- **TASK TO CARRY OUT**:
Please output exactly the lines of the material from the first through the line containing "with its buffers", and nothing more.

- **DATA IN THIS EXERCISE**:
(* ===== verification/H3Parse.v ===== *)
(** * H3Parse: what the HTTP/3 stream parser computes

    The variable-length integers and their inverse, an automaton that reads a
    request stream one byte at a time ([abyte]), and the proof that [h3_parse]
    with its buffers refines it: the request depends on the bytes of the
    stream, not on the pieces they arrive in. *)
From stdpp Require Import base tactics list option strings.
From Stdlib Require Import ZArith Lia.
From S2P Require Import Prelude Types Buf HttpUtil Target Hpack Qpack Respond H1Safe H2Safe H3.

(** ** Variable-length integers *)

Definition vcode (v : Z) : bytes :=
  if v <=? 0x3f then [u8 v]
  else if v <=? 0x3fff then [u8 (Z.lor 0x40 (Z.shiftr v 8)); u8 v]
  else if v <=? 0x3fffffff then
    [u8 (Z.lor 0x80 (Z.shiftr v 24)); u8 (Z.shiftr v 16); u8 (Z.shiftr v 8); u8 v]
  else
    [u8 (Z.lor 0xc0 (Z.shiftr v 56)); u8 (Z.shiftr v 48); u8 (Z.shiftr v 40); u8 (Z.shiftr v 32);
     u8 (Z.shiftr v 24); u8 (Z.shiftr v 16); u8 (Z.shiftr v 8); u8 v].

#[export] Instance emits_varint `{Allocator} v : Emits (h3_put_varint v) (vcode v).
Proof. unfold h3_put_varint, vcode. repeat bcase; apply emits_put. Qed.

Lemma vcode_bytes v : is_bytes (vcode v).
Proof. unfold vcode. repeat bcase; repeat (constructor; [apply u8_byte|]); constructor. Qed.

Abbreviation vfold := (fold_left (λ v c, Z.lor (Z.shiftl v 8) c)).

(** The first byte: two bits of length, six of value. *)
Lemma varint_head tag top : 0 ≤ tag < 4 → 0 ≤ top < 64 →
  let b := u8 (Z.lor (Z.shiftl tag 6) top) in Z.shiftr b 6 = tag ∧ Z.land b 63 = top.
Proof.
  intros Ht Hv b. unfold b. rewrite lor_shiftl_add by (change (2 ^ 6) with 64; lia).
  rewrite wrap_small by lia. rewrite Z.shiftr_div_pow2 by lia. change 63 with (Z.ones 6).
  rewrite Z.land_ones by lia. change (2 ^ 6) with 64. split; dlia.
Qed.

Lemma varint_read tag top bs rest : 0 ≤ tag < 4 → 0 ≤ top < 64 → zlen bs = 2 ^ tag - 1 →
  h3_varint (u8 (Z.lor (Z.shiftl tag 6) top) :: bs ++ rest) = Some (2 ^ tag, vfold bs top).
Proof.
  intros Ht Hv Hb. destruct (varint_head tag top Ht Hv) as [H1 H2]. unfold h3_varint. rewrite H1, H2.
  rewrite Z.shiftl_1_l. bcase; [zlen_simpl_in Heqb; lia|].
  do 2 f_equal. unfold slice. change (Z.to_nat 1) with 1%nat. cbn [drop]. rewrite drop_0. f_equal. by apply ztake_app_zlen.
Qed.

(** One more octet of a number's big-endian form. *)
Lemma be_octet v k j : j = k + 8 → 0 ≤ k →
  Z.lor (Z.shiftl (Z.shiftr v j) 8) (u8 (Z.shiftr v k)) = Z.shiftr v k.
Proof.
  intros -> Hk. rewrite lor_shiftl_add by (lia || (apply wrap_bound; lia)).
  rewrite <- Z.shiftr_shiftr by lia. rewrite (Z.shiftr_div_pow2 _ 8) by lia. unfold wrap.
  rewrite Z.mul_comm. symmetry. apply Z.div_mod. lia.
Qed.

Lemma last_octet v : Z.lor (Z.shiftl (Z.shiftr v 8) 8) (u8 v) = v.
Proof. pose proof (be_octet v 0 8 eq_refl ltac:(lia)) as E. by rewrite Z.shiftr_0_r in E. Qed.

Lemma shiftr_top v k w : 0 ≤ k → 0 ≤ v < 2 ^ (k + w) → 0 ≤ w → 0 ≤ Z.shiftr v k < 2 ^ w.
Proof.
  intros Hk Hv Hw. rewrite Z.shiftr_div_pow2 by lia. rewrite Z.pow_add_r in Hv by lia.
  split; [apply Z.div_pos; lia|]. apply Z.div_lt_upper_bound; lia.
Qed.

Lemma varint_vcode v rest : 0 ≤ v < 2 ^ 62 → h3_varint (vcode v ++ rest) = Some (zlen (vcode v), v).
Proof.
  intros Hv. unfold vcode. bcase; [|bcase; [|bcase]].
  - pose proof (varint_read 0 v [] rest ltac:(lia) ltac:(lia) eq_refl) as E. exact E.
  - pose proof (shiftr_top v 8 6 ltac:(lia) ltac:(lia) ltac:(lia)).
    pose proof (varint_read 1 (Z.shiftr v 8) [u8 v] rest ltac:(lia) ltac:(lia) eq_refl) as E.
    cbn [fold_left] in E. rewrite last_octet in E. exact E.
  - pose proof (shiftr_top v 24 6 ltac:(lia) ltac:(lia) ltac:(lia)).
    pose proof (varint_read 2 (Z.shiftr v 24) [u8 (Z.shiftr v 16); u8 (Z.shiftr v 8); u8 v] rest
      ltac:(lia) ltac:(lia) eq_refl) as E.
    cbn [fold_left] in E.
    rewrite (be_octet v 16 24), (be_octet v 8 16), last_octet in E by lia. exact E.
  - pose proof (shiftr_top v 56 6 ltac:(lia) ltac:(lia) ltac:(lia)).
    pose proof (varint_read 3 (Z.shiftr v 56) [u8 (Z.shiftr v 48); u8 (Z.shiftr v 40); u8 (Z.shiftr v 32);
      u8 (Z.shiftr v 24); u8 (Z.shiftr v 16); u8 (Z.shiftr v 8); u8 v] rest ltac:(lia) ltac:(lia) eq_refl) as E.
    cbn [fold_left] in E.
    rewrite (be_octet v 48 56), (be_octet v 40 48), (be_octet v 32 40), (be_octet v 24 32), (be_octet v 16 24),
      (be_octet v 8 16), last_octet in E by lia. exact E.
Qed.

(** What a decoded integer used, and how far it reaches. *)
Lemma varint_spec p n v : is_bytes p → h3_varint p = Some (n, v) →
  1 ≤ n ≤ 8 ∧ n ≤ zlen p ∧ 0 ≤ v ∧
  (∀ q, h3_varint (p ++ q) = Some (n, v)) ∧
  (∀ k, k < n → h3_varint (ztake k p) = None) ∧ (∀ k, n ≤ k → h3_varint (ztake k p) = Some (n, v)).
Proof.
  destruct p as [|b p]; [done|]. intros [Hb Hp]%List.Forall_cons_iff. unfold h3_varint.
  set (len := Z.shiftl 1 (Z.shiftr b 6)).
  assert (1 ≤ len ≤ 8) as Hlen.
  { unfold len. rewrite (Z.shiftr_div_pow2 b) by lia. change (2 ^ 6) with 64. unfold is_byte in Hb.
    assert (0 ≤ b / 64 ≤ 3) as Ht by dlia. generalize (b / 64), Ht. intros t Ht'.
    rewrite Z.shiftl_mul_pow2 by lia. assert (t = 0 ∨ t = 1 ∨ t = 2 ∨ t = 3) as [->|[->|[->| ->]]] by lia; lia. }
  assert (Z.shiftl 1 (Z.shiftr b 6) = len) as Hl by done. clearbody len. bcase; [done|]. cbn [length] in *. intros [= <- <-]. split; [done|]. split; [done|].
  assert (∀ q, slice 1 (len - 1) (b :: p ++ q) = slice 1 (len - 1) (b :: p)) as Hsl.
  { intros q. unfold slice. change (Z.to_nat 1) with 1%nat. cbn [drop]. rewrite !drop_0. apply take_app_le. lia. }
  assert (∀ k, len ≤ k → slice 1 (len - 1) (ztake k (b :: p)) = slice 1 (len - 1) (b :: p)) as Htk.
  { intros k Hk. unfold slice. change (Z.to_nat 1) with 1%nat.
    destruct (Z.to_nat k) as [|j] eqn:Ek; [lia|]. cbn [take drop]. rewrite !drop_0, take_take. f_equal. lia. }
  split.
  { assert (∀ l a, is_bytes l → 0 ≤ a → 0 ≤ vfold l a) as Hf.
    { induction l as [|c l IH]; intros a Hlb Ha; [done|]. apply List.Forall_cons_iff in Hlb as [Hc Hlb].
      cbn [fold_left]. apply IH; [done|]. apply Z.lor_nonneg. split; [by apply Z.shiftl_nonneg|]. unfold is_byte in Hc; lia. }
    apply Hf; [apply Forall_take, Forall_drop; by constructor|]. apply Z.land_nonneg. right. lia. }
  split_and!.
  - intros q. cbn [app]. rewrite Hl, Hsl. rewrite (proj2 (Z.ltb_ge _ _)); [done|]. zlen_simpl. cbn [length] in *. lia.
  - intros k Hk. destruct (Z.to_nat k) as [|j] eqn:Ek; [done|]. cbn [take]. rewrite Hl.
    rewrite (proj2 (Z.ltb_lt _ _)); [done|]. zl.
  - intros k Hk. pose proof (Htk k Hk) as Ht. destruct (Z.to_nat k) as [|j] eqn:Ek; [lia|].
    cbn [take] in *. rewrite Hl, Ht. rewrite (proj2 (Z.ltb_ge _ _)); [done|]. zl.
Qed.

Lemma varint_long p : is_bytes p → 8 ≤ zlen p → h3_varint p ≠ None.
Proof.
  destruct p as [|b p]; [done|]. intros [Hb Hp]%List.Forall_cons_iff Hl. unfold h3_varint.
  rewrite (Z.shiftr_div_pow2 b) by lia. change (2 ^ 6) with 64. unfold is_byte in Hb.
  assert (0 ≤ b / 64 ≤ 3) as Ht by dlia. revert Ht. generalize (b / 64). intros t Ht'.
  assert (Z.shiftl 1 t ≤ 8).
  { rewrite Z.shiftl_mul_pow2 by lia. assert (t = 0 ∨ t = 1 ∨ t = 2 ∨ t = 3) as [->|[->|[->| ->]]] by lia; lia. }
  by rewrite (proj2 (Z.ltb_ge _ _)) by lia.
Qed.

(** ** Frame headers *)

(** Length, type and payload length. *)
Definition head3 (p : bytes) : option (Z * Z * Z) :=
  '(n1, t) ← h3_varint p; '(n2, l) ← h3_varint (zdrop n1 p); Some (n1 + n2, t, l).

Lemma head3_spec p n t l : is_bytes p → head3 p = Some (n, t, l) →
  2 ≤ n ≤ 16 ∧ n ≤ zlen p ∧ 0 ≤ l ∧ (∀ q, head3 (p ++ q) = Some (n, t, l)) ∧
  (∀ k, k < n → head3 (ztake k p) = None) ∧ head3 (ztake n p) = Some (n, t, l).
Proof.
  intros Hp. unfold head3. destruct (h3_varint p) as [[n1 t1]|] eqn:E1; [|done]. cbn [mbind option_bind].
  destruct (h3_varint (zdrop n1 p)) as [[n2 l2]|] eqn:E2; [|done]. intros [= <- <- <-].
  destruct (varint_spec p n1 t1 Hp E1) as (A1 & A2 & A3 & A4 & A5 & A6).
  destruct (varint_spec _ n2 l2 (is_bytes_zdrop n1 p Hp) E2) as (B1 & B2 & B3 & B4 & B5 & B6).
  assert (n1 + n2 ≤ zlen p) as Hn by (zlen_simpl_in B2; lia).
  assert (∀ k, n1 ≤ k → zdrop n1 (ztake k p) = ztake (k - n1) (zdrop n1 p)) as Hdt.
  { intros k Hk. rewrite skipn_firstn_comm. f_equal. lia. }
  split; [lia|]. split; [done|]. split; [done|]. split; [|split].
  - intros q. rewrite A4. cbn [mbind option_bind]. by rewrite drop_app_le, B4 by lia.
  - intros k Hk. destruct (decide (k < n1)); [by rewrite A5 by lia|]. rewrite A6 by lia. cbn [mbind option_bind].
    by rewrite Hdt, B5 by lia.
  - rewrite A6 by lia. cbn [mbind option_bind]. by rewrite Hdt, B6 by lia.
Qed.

- **TASK RESPONSE**:
(* ===== verification/H3Parse.v ===== *)
(** * H3Parse: what the HTTP/3 stream parser computes

    The variable-length integers and their inverse, an automaton that reads a
    request stream one byte at a time ([abyte]), and the proof that [h3_parse]
    with its buffers refines it: the request depends on the bytes of the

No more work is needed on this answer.